Skip site navigation (1)Skip section navigation (2)
Date:      Mon, 29 May 1995 01:13:44 -0700 (PDT)
From:      "Rodney W. Grimes" <rgrimes@gndrsh.aac.dev.com>
To:        agl@mac.glas.apc.org (Anthony Graphics)
Cc:        freebsd-hackers@FreeBSD.org
Subject:   Re: 950412 hangs on ncr0 probing:
Message-ID:  <199505290813.BAA00655@gndrsh.aac.dev.com>
In-Reply-To: <Pine.LNX.3.91.950529110037.322A-100000@mail.redline.ru> from "Anthony Graphics" at May 29, 95 11:36:57 am

next in thread | previous in thread | raw e-mail | index | archive | help
> 
> On Sun, 28 May 1995, Rodney W. Grimes wrote:
> 
> > I think I matched your problem to another person.  But do realize
> > scsi bus termination errors are the #1 cause for failure so I will
> > always remind people right from the start to check this.  Even after
> > doing that I have found my self on site to repair a ``broken'' system,
> > only to find what I told them on the phone to check the did not and
> > infact had an incorrectly terminated bus.
> > 
> > There are still 2 places for you to have an error in your scsi termination
> > even with this simple set up.  Are the terminators enabled and powered up
> > on the NCR controller, and on the Quantum Lightning drive.
> > 
> Ok, ASUS SP3G always comes with NCR termination enabled.

There is a jumper on the motherboard to turn it off though.

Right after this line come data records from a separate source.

(* ===== verification/Locks.v ===== *)
(** * Ticket spin locks

    Models lib/sbi/riscv_locks.c (and [spinlock_t] of riscv_locks.h).  The lock
    is its 32-bit memory word: the low half is [owner], the high half [next].
    Every instruction of the inline assembly that touches the word is one step
    of a hart, so the interleavings of the harts are the traces of [step].  The
    theorems show mutual exclusion, that the lock implements a FIFO queue of
    harts, and that the head of the queue is never blocked. *)

From Stdlib Require Import ZArith Lia.
From stdpp Require Import base tactics list gmap numbers.
From S2P Require Import Prelude.

Definition TICKET_SHIFT : Z := 16.

(** [1u << TICKET_SHIFT] and the two masks of the assembly. *)
Definition inc : Z := Z.shiftl 1 TICKET_SHIFT.

Definition owner_of (w : Z) : Z := Z.land w 0xffff.

Definition next_of (w : Z) : Z := Z.land (Z.shiftr w TICKET_SHIFT) 0xffff.

Definition SPIN_LOCK_INIT : Z := 0.

(** The halfword store to [lock->owner]. *)
Definition store_owner (w o : Z) : Z := Z.lor (Z.shiftl (next_of w) TICKET_SHIFT) (u16 o).

(** ** Straight-line behaviour on an uncontended lock *)

Definition spin_lock_unlocked (w : Z) : bool := owner_of w =? next_of w.

Definition spin_lock_check (w : Z) : bool := negb (spin_lock_unlocked w).

(** [spin_lock] run by one hart alone: it waits for ever if the lock is held. *)
Definition spin_lock : M Z unit :=
  λ w, let l0 := w in
       let w' := u32 (w + inc) in
       if next_of l0 =? owner_of l0 then (Ret tt, w') else (Stop spinning, w').

Definition spin_unlock : M Z unit := λ w, (Ret tt, store_owner w (owner_of w + 1)).

(** The test of [spin_trylock] on the word [l0] read by [lr.w]:
    [slli; and; and; bne]. *)
Definition trylock_free (l0 : Z) : bool :=
  let mask := Z.shiftl 0xffff TICKET_SHIFT in
  Z.land l0 mask =? Z.land (Z.shiftl l0 TICKET_SHIFT) mask.

(** [spin_trylock] when no other hart interferes between [lr.w] and [sc.w];
    [l0] ends as the loaded word or as the zero written by [sc.w]. *)
Definition spin_trylock : M Z bool :=
  λ w, if trylock_free w then (Ret (0 =? 0), u32 (w + inc)) else (Ret (w =? 0), w).

(** ** Interleaved behaviour *)

(** Where a hart is in the lock code. *)
Inductive pc : Type :=
| Idle                       (* outside *)
| Check (ticket l0 : Z)      (* spin_lock, label 1: ticket in %1, lock word in %0 *)
| Spin (ticket : Z)          (* spin_lock, before the lw *)
| Critical                   (* the lock is held *)
| Unlock (o : Z)             (* spin_unlock, owner + 1 computed *)
| TrySC (l0 : Z)             (* spin_trylock, before the sc.w *)
| TryRetry.                  (* spin_trylock, sc.w failed, back to label 1 *)

Record lstate : Type := LState {
  word : Z;
  pcs : list pc;             (* indexed by hart *)
  resv : gset nat;           (* harts whose lr.w reservation is still valid *)
}.

(** A store to the lock word by hart [h] breaks the other reservations. *)
Definition lock_write (h : nat) (w : Z) (p : pc) (s : lstate) : lstate :=
  LState w (<[h := p]> (pcs s)) ∅.

Definition lock_goto (h : nat) (p : pc) (s : lstate) : lstate :=
  LState (word s) (<[h := p]> (pcs s)) (resv s).

Inductive step (h : nat) (s : lstate) : lstate → Prop :=
| lock_amoadd :
    pcs s !! h = Some Idle ->
    step h s (lock_write h (u32 (word s + inc)) (Check (next_of (word s)) (word s)) s)
| lock_got t l0 :
    pcs s !! h = Some (Check t l0) -> t = owner_of l0 ->
    step h s (lock_goto h Critical s)
| lock_not_yet t l0 :
    pcs s !! h = Some (Check t l0) -> t <> owner_of l0 ->
    step h s (lock_goto h (Spin t) s)
| lock_reload t :
    pcs s !! h = Some (Spin t) ->
    step h s (lock_goto h (Check t (word s)) s)
| unlock_load :
    pcs s !! h = Some Critical ->
    step h s (lock_goto h (Unlock (u16 (owner_of (word s) + 1))) s)
| unlock_store o :
    pcs s !! h = Some (Unlock o) ->
    step h s (lock_write h (store_owner (word s) o) Idle s)
| try_lr_free p :
    pcs s !! h = Some p -> p = Idle \/ p = TryRetry -> trylock_free (word s) = true ->
    step h s (LState (word s) (<[h := TrySC (word s)]> (pcs s)) ({[h]} ∪ resv s))
| try_lr_held p :
    pcs s !! h = Some p -> p = Idle \/ p = TryRetry -> trylock_free (word s) = false ->
    step h s (lock_goto h Idle s)
| try_sc_ok l0 :
    pcs s !! h = Some (TrySC l0) -> h ∈ resv s ->
    step h s (lock_write h (u32 (l0 + inc)) Critical s)
| try_sc_fail l0 :
    pcs s !! h = Some (TrySC l0) ->
    step h s (LState (word s) (<[h := TryRetry]> (pcs s)) (resv s ∖ {[h]})).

> As for Quantum lightning, there are two physical units representing
> terminators and they are in place.

I need to update my Quantum drive manual, don't have the Lightning or
the Fireball series data in it.  There may also be a enable/disable
jumper besides the Resistor Packs.  (It is true, some Quantum drives
have both removable r-packs, and jumpers to enable/disable termination.)

> Anyway, kernel -c
> disable wt0
> disable mcd0
> disable mcd1
> helped (well mcd0 and mcd1 was on irq 10 and 11 and these ones
> are configured for pci Slots 1 & 2 on asus, I have no idea how
> pci bus works, but when I was installing Mach32 into the slot 1
> on the very same board in the machine running linux I had
> a conflict with AGUS which was using the very same irq.
> I wonder whether the problem was IRQ conflict or mcd autoprobing)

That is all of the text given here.